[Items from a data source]
┄┄┄┄┄┄
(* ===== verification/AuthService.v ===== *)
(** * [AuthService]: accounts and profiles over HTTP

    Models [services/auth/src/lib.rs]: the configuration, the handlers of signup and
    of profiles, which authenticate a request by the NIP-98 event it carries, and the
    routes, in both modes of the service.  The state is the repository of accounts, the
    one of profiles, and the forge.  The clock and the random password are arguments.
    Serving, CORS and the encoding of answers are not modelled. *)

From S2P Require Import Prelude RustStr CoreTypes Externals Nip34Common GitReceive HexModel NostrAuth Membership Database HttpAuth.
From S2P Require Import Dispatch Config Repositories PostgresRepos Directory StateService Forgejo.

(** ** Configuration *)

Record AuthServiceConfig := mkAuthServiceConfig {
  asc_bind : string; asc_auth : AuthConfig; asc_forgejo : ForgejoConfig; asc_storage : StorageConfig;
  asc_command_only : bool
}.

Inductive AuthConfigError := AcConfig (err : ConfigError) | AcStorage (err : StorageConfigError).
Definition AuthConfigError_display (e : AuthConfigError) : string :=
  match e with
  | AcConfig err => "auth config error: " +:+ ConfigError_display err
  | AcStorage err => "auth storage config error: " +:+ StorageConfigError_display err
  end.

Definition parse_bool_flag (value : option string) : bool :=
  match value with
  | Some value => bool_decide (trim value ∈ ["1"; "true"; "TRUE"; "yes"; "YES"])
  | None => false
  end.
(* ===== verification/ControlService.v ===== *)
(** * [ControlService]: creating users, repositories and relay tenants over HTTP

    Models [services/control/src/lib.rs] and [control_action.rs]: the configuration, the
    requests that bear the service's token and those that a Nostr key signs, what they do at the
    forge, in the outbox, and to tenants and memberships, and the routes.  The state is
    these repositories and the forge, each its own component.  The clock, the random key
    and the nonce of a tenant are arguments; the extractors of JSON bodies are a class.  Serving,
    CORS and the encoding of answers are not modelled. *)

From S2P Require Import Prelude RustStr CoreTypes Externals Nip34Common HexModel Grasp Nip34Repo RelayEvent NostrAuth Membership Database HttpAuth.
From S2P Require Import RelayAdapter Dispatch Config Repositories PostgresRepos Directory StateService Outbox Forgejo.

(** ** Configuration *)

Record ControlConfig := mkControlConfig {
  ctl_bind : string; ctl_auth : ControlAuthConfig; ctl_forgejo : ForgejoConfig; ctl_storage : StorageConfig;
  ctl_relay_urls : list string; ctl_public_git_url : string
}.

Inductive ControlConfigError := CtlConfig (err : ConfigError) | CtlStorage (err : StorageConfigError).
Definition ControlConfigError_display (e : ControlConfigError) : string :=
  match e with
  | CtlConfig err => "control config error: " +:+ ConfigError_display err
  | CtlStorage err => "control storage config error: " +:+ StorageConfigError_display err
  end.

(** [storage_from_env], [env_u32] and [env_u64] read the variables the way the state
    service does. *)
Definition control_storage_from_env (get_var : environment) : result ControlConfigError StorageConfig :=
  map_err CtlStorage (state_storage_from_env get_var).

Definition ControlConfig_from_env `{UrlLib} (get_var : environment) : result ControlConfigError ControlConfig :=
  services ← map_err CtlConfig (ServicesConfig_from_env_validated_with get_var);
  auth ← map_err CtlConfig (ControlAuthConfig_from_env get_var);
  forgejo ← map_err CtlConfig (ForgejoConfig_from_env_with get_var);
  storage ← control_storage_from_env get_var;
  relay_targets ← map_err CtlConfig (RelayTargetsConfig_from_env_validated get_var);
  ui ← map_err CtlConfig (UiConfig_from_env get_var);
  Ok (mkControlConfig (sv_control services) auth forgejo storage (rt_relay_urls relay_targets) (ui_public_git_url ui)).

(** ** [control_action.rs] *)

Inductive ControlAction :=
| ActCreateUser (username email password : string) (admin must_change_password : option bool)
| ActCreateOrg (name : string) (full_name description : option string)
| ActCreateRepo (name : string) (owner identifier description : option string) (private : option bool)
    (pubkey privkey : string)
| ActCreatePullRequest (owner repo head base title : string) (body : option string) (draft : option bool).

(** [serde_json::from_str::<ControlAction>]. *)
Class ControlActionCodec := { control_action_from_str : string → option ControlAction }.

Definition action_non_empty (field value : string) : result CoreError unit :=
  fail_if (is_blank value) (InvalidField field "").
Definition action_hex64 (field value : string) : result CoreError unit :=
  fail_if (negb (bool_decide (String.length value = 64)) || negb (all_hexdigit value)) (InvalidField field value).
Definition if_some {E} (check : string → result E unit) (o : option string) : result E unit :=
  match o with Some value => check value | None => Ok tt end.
┄┄┄┄┄┄
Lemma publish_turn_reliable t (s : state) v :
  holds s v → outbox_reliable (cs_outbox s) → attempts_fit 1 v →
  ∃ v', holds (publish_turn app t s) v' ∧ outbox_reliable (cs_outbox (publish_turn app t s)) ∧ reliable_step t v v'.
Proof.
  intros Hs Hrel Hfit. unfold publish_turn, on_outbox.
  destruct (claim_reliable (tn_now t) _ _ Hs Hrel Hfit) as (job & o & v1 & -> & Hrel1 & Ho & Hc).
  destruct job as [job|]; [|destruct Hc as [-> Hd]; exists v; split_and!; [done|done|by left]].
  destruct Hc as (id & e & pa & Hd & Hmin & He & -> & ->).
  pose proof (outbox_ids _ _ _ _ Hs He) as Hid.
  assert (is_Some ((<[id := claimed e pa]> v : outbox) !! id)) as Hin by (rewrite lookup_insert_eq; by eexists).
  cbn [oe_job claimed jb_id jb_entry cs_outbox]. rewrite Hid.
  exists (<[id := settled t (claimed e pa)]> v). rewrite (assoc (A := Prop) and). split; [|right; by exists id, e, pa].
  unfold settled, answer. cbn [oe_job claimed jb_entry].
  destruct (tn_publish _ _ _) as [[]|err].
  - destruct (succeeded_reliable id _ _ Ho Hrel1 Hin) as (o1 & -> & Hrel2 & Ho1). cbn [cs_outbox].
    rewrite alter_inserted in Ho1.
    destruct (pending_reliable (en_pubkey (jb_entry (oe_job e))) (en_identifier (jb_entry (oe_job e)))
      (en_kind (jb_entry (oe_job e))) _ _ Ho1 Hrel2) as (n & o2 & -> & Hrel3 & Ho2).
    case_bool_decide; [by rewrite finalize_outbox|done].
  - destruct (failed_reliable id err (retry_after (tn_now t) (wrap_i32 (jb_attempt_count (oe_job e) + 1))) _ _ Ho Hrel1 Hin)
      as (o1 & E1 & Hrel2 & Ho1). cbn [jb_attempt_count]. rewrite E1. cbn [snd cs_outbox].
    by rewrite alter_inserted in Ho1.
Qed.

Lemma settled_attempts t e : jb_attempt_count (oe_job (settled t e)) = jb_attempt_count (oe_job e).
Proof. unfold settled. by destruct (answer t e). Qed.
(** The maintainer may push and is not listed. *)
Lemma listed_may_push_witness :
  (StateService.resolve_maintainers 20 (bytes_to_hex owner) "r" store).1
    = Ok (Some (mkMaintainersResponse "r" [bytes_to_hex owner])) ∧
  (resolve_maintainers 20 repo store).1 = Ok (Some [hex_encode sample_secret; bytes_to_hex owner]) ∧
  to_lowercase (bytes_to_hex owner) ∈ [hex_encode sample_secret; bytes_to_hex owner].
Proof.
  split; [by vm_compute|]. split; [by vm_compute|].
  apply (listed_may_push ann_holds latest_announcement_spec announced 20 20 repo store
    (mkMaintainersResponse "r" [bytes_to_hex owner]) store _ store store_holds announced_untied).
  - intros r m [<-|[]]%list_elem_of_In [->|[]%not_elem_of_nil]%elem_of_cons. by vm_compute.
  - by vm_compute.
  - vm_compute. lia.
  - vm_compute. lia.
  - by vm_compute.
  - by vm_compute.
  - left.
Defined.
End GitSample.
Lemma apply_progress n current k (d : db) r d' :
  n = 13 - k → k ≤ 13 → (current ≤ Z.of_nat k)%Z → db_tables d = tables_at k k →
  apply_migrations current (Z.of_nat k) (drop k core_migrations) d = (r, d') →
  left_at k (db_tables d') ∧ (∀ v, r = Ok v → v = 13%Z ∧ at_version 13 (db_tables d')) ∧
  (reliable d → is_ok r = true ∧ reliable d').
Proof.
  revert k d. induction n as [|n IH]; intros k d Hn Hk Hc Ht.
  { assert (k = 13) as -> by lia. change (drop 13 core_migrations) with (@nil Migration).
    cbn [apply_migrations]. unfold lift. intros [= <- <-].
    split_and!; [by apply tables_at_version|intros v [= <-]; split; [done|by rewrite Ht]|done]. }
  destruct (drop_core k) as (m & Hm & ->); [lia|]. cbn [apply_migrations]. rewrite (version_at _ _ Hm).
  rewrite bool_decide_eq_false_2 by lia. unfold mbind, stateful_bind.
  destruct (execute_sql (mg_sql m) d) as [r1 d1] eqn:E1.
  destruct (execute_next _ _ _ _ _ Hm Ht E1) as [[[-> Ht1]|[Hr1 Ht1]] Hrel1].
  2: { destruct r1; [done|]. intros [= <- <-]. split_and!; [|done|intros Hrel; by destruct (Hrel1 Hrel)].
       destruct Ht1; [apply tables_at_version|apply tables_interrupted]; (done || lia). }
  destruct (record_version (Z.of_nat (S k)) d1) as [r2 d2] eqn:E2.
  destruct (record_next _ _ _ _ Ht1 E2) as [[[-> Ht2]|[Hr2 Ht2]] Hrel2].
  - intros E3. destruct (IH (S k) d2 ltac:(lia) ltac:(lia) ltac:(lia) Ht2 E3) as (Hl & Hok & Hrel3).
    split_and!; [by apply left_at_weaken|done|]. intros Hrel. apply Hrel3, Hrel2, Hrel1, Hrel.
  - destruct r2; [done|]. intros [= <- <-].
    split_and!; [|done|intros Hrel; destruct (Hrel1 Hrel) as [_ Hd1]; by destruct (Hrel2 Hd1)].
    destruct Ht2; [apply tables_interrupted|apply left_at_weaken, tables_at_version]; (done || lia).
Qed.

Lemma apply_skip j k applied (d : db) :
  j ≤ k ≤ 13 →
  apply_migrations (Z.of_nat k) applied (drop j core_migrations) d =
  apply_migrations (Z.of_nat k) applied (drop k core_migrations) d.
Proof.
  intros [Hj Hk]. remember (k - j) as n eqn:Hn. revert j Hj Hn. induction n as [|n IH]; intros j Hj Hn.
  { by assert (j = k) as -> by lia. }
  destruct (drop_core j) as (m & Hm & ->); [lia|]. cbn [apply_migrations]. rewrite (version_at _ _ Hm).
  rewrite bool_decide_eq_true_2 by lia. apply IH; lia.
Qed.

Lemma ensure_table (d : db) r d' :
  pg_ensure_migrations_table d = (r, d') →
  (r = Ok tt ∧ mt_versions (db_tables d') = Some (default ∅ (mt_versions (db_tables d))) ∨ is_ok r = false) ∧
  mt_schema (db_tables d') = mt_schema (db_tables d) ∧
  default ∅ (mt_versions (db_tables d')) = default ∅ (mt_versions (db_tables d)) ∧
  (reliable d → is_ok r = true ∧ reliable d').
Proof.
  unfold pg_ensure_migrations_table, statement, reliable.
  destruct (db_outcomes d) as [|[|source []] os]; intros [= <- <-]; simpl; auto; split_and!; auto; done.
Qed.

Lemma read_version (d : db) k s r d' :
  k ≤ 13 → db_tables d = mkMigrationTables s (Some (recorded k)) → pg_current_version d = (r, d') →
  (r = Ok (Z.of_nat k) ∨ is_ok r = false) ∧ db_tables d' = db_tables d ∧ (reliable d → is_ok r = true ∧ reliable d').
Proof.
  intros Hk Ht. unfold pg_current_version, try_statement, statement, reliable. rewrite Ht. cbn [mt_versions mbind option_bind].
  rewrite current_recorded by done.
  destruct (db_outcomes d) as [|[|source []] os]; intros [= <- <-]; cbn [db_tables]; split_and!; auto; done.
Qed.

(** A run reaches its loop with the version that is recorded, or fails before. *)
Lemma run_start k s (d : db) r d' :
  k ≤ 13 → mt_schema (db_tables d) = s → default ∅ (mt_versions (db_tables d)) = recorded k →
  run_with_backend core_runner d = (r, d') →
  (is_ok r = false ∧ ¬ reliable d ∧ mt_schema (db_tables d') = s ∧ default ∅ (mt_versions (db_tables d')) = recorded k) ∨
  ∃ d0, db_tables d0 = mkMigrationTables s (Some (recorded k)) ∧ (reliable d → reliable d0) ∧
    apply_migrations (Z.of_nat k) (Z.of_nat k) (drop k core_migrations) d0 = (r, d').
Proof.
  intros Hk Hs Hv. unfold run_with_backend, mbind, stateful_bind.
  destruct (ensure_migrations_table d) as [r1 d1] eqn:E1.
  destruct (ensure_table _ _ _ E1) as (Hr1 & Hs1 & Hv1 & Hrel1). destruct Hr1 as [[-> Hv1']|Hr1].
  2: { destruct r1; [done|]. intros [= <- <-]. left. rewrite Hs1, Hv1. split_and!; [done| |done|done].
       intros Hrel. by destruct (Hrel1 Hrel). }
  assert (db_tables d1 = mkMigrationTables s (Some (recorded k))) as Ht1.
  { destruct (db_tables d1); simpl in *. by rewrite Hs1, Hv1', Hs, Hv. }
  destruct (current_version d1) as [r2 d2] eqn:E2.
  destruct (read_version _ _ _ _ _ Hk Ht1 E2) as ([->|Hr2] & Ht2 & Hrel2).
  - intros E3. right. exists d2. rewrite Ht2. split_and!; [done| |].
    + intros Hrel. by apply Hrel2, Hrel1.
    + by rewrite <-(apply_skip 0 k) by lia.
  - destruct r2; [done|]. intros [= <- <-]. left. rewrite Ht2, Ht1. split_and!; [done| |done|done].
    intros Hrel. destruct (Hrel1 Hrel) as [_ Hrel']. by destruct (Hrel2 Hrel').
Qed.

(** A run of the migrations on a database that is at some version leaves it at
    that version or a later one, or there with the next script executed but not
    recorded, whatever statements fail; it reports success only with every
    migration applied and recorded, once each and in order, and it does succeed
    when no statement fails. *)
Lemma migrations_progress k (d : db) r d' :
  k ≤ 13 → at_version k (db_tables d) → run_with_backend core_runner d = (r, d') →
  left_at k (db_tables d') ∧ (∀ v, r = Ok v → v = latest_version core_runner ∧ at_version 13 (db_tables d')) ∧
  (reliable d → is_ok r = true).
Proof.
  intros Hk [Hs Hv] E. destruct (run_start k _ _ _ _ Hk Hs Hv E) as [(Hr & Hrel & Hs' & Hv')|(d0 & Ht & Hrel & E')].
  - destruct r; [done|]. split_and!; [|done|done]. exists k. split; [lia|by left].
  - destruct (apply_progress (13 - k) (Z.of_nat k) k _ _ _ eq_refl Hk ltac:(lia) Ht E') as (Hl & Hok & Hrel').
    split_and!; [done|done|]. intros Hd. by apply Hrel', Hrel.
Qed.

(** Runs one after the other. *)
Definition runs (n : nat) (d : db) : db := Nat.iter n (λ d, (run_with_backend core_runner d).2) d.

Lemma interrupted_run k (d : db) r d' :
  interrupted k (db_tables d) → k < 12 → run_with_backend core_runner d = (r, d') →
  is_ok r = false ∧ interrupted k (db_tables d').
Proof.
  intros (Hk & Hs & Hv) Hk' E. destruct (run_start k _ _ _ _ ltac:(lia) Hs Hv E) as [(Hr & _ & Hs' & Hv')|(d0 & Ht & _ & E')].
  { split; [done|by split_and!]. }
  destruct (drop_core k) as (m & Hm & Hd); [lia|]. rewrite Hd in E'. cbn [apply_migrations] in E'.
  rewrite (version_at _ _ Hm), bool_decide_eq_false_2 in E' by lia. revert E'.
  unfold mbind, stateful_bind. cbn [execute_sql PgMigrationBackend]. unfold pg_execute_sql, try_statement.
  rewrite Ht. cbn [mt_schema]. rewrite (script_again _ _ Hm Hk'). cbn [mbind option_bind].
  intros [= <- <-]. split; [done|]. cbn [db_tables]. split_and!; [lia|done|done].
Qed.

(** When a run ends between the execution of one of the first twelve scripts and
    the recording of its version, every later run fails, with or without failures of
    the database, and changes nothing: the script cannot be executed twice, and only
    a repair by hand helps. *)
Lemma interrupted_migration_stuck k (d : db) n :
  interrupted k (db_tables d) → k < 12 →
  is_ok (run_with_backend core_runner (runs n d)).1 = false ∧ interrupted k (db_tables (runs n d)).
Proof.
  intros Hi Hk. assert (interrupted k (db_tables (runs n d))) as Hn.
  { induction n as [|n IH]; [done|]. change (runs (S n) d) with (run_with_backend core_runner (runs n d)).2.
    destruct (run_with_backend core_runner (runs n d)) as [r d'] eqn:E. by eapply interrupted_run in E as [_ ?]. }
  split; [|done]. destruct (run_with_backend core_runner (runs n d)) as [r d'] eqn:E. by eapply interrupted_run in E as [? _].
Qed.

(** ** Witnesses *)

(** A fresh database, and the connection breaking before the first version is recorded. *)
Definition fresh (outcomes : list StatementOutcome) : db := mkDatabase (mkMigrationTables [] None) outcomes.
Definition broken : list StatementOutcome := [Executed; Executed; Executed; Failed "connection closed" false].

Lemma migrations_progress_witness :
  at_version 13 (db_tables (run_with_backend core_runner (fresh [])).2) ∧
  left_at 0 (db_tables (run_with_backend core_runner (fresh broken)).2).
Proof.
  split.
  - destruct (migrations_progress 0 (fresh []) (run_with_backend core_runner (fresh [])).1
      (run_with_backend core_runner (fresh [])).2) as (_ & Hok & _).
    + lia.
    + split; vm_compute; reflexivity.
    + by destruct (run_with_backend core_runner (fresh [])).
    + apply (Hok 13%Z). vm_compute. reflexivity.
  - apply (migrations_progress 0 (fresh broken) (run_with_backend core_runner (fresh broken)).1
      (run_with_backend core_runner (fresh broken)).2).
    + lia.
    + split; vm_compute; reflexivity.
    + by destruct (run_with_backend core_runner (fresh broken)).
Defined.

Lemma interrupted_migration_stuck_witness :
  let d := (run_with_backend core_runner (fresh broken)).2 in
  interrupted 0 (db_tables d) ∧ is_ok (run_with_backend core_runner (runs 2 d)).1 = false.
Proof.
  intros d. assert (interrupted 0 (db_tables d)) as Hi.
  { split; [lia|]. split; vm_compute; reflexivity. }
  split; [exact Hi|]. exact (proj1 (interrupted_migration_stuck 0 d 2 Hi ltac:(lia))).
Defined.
┄┄┄┄┄┄
Required work → Send back an exact copy of only the lines from the line with "to_lowercase (bytes_to_hex owner)" up to and including the line with "destruct Ht2; [apply" in the data above.

Task response →
  to_lowercase (bytes_to_hex owner) ∈ [hex_encode sample_secret; bytes_to_hex owner].
Proof.
  split; [by vm_compute|]. split; [by vm_compute|].
  apply (listed_may_push ann_holds latest_announcement_spec announced 20 20 repo store
    (mkMaintainersResponse "r" [bytes_to_hex owner]) store _ store store_holds announced_untied).
  - intros r m [<-|[]]%list_elem_of_In [->|[]%not_elem_of_nil]%elem_of_cons. by vm_compute.
  - by vm_compute.
  - vm_compute. lia.
  - vm_compute. lia.
  - by vm_compute.
  - by vm_compute.
  - left.
Defined.
End GitSample.
Lemma apply_progress n current k (d : db) r d' :
  n = 13 - k → k ≤ 13 → (current ≤ Z.of_nat k)%Z → db_tables d = tables_at k k →
  apply_migrations current (Z.of_nat k) (drop k core_migrations) d = (r, d') →
  left_at k (db_tables d') ∧ (∀ v, r = Ok v → v = 13%Z ∧ at_version 13 (db_tables d')) ∧
  (reliable d → is_ok r = true ∧ reliable d').
Proof.
  revert k d. induction n as [|n IH]; intros k d Hn Hk Hc Ht.
  { assert (k = 13) as -> by lia. change (drop 13 core_migrations) with (@nil Migration).
    cbn [apply_migrations]. unfold lift. intros [= <- <-].
    split_and!; [by apply tables_at_version|intros v [= <-]; split; [done|by rewrite Ht]|done]. }
  destruct (drop_core k) as (m & Hm & ->); [lia|]. cbn [apply_migrations]. rewrite (version_at _ _ Hm).
  rewrite bool_decide_eq_false_2 by lia. unfold mbind, stateful_bind.
  destruct (execute_sql (mg_sql m) d) as [r1 d1] eqn:E1.
  destruct (execute_next _ _ _ _ _ Hm Ht E1) as [[[-> Ht1]|[Hr1 Ht1]] Hrel1].
  2: { destruct r1; [done|]. intros [= <- <-]. split_and!; [|done|intros Hrel; by destruct (Hrel1 Hrel)].
       destruct Ht1; [apply tables_at_version|apply tables_interrupted]; (done || lia). }
  destruct (record_version (Z.of_nat (S k)) d1) as [r2 d2] eqn:E2.
  destruct (record_next _ _ _ _ Ht1 E2) as [[[-> Ht2]|[Hr2 Ht2]] Hrel2].
  - intros E3. destruct (IH (S k) d2 ltac:(lia) ltac:(lia) ltac:(lia) Ht2 E3) as (Hl & Hok & Hrel3).
    split_and!; [by apply left_at_weaken|done|]. intros Hrel. apply Hrel3, Hrel2, Hrel1, Hrel.
  - destruct r2; [done|]. intros [= <- <-].
    split_and!; [|done|intros Hrel; destruct (Hrel1 Hrel) as [_ Hd1]; by destruct (Hrel2 Hd1)].
    destruct Ht2; [apply tables_interrupted|apply left_at_weaken, tables_at_version]; (done || lia).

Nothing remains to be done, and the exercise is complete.